Saved data entries:
__________________________________________________
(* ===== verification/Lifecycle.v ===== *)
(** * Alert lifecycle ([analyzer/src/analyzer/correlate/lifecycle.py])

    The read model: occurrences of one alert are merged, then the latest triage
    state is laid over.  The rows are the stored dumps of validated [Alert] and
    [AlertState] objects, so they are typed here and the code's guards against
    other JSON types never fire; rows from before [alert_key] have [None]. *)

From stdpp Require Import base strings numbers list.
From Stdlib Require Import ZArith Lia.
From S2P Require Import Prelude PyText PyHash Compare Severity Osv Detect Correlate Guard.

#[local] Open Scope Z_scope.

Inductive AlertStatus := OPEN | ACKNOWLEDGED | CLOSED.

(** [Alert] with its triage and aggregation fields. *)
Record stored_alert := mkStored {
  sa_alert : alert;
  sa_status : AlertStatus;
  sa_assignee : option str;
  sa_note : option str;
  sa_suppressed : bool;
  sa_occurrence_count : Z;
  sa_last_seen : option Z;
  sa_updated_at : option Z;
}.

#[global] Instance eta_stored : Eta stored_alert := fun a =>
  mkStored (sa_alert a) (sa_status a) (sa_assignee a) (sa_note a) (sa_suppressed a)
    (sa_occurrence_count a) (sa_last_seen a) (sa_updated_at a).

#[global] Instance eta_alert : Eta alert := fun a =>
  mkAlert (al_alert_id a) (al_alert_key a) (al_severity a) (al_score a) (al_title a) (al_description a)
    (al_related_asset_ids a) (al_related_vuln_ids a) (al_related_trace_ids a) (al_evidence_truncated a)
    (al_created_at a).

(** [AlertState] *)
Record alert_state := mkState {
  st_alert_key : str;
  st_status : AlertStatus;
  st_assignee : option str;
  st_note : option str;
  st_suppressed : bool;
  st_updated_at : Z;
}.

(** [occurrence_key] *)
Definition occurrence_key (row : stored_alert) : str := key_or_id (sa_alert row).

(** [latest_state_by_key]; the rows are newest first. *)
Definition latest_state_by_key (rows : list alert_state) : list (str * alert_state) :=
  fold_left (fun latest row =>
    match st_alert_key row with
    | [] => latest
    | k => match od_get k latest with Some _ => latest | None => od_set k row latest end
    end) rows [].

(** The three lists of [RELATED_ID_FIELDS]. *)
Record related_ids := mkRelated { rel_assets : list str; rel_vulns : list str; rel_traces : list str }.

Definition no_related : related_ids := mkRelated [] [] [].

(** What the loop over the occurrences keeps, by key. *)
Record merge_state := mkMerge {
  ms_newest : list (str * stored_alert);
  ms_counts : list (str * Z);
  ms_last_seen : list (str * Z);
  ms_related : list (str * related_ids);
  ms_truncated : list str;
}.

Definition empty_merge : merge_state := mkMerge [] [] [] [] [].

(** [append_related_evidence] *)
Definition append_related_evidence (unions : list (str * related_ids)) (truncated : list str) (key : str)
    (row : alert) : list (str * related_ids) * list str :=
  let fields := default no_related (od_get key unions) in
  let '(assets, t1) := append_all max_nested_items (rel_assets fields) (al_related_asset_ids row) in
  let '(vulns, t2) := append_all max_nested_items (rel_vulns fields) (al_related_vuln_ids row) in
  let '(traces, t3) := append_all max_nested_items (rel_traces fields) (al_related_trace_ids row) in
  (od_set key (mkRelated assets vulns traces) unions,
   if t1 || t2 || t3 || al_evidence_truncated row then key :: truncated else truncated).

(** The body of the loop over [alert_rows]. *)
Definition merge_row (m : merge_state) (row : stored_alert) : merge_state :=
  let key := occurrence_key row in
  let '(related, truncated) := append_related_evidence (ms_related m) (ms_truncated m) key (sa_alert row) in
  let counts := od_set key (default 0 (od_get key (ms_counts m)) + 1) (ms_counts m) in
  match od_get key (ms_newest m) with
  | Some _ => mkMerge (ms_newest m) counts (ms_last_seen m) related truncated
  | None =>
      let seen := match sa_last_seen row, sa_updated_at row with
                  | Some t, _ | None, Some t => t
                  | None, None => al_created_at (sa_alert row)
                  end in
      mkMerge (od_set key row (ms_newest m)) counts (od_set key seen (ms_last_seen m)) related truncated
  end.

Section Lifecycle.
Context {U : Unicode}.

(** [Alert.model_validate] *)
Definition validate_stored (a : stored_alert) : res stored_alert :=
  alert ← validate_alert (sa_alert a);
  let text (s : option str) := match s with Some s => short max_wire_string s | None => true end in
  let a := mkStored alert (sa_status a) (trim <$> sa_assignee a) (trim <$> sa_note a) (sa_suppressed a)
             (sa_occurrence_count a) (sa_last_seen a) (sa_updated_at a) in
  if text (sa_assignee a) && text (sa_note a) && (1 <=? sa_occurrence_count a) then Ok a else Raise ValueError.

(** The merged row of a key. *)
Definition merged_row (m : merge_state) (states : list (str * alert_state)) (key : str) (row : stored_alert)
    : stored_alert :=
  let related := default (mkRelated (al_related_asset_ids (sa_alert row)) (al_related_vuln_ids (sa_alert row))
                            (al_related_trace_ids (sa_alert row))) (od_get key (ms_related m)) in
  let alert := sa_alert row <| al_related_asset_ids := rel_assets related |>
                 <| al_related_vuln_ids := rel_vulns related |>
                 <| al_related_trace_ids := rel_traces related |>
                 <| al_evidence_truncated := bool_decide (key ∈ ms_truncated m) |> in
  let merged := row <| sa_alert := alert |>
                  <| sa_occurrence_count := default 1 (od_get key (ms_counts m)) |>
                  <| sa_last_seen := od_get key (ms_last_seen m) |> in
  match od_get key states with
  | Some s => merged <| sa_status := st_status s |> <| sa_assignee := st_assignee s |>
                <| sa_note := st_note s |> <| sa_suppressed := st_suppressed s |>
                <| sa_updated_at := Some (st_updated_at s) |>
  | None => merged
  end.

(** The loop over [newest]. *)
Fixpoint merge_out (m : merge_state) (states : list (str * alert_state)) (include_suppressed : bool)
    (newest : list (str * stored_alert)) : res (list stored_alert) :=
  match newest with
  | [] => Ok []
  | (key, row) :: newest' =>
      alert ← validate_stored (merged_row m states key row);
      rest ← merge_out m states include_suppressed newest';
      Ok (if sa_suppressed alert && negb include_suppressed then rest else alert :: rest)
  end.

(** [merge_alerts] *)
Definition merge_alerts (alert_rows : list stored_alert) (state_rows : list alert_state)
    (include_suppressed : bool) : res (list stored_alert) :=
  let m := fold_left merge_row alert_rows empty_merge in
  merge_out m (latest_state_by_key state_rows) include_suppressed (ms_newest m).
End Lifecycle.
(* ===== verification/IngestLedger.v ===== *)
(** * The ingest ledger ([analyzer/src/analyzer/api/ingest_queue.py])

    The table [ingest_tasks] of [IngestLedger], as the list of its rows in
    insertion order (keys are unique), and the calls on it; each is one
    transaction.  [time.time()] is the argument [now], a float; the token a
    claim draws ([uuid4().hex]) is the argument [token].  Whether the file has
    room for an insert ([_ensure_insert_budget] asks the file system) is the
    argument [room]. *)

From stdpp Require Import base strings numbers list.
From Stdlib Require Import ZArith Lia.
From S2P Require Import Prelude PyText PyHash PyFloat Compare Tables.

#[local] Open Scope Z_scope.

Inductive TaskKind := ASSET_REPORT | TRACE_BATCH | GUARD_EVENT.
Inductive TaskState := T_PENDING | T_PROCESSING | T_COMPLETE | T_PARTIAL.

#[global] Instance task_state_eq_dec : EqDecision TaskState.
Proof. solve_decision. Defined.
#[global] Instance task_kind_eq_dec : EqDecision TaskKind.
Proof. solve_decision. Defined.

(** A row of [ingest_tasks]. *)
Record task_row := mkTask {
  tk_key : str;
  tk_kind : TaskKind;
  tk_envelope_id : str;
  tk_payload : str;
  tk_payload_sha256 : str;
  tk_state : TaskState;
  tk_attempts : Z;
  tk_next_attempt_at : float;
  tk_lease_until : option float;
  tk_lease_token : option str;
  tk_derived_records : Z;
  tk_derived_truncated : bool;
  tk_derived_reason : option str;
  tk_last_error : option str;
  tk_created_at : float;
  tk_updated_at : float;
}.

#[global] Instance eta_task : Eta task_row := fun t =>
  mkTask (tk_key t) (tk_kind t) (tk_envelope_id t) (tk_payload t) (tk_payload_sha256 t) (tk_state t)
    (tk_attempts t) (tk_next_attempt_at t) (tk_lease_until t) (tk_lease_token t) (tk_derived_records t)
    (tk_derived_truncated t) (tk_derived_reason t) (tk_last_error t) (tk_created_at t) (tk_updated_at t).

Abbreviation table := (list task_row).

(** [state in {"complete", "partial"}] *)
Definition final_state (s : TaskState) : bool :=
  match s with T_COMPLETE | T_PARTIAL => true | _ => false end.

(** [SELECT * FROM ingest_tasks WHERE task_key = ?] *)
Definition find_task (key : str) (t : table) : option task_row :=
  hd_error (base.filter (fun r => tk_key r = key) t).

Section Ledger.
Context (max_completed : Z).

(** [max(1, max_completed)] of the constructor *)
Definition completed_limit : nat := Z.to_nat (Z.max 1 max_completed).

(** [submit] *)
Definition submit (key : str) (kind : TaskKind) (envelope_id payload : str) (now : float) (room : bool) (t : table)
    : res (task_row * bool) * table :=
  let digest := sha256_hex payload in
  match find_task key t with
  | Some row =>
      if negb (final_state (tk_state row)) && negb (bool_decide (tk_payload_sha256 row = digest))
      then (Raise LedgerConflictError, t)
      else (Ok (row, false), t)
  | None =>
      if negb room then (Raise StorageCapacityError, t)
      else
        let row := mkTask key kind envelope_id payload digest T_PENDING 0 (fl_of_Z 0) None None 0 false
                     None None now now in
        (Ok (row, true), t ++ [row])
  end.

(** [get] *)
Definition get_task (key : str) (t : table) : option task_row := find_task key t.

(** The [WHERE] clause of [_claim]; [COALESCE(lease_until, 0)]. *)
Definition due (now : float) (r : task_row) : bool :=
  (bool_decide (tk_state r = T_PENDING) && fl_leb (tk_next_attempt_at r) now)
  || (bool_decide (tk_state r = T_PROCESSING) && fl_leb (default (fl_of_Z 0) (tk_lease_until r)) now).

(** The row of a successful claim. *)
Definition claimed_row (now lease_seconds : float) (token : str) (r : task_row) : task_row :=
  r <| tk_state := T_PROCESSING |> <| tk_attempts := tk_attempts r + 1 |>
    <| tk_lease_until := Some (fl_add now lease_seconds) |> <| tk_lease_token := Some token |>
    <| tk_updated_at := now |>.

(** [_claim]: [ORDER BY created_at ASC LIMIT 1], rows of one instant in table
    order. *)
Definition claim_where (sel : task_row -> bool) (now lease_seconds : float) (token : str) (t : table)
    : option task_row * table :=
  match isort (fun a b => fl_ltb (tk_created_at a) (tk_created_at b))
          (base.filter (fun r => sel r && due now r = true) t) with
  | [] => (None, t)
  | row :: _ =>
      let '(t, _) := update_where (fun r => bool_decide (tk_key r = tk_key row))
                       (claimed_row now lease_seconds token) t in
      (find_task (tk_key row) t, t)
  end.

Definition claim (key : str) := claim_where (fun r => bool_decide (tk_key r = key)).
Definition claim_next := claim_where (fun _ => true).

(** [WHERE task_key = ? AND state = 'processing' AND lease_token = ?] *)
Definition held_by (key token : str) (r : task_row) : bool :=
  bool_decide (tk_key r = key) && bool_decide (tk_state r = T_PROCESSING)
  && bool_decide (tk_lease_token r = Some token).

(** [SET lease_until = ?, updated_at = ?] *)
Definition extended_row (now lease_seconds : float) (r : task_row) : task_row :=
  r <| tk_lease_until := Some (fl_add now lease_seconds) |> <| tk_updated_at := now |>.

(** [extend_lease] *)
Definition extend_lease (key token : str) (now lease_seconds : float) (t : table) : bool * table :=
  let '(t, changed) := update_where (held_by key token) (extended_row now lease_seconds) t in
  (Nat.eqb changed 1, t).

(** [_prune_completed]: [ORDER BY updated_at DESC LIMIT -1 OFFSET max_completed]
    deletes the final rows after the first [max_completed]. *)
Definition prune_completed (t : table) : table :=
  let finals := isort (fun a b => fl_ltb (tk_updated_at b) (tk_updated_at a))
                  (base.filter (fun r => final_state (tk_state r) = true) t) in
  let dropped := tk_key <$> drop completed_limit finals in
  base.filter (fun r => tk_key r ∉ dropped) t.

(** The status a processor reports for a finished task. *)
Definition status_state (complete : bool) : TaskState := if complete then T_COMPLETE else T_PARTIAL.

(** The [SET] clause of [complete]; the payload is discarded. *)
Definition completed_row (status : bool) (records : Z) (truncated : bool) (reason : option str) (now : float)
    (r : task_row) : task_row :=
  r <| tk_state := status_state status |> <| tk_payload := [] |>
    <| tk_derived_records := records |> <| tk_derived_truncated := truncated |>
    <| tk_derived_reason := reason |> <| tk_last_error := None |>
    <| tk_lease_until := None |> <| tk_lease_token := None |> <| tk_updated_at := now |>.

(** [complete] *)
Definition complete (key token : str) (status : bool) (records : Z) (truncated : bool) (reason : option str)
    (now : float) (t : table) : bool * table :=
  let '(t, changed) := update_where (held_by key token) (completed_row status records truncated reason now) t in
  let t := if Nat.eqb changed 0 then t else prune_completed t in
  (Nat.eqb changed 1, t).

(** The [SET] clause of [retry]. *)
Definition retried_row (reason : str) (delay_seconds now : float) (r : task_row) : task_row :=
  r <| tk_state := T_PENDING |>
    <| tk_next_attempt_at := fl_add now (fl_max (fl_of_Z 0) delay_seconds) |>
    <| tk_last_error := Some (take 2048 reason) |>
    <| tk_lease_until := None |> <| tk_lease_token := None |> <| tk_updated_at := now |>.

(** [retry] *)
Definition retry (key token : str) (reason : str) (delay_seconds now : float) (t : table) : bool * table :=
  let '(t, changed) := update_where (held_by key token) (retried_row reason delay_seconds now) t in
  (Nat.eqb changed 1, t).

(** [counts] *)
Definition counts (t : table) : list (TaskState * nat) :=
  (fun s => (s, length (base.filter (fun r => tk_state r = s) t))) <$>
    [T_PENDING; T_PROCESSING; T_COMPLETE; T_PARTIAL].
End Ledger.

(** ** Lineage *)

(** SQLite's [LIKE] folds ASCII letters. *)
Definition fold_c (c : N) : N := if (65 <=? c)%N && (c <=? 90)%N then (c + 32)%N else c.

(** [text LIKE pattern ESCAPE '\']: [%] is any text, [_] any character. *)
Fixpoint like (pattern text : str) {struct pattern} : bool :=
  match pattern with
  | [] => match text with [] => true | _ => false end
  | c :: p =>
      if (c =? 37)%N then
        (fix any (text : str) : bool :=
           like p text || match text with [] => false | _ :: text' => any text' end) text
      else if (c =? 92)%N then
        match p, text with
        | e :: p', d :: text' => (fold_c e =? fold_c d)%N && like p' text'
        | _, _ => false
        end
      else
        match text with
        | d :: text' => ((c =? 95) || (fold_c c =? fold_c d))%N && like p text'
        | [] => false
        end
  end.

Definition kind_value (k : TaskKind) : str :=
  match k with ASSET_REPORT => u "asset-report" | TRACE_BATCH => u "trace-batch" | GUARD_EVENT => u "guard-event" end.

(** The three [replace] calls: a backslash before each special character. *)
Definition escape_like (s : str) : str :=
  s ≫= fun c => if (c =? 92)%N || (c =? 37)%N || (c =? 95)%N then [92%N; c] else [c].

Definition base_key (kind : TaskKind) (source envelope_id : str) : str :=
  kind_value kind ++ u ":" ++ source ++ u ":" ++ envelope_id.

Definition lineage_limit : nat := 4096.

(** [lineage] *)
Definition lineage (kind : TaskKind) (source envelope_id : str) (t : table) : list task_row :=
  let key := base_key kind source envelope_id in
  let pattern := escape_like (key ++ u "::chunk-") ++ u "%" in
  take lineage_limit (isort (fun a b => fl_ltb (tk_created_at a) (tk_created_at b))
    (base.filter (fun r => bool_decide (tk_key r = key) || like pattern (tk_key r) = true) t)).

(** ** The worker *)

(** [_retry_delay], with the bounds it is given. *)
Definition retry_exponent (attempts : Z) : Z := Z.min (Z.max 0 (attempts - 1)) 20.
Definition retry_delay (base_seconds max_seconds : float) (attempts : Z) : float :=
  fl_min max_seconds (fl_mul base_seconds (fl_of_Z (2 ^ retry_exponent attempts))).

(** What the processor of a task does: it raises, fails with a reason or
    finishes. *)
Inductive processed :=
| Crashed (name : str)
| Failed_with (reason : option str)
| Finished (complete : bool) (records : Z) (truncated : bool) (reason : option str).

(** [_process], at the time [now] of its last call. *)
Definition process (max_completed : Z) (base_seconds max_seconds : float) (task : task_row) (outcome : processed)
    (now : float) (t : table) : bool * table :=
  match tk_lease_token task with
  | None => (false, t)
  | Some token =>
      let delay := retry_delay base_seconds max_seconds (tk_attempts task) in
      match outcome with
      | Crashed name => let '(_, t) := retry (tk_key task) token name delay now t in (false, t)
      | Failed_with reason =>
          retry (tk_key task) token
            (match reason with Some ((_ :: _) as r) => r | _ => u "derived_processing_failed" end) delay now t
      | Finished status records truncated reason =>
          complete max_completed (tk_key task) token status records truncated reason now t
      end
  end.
__________________________________________________
What is needed
Return only the part of the records above that opens with the line containing "Definition retried_row (reason" and closes with the line containing "(** [counts] *)", ends included.

Response
Definition retried_row (reason : str) (delay_seconds now : float) (r : task_row) : task_row :=
  r <| tk_state := T_PENDING |>
    <| tk_next_attempt_at := fl_add now (fl_max (fl_of_Z 0) delay_seconds) |>
    <| tk_last_error := Some (take 2048 reason) |>
    <| tk_lease_until := None |> <| tk_lease_token := None |> <| tk_updated_at := now |>.

(** [retry] *)
Definition retry (key token : str) (reason : str) (delay_seconds now : float) (t : table) : bool * table :=
  let '(t, changed) := update_where (held_by key token) (retried_row reason delay_seconds now) t in
  (Nat.eqb changed 1, t).

(** [counts] *)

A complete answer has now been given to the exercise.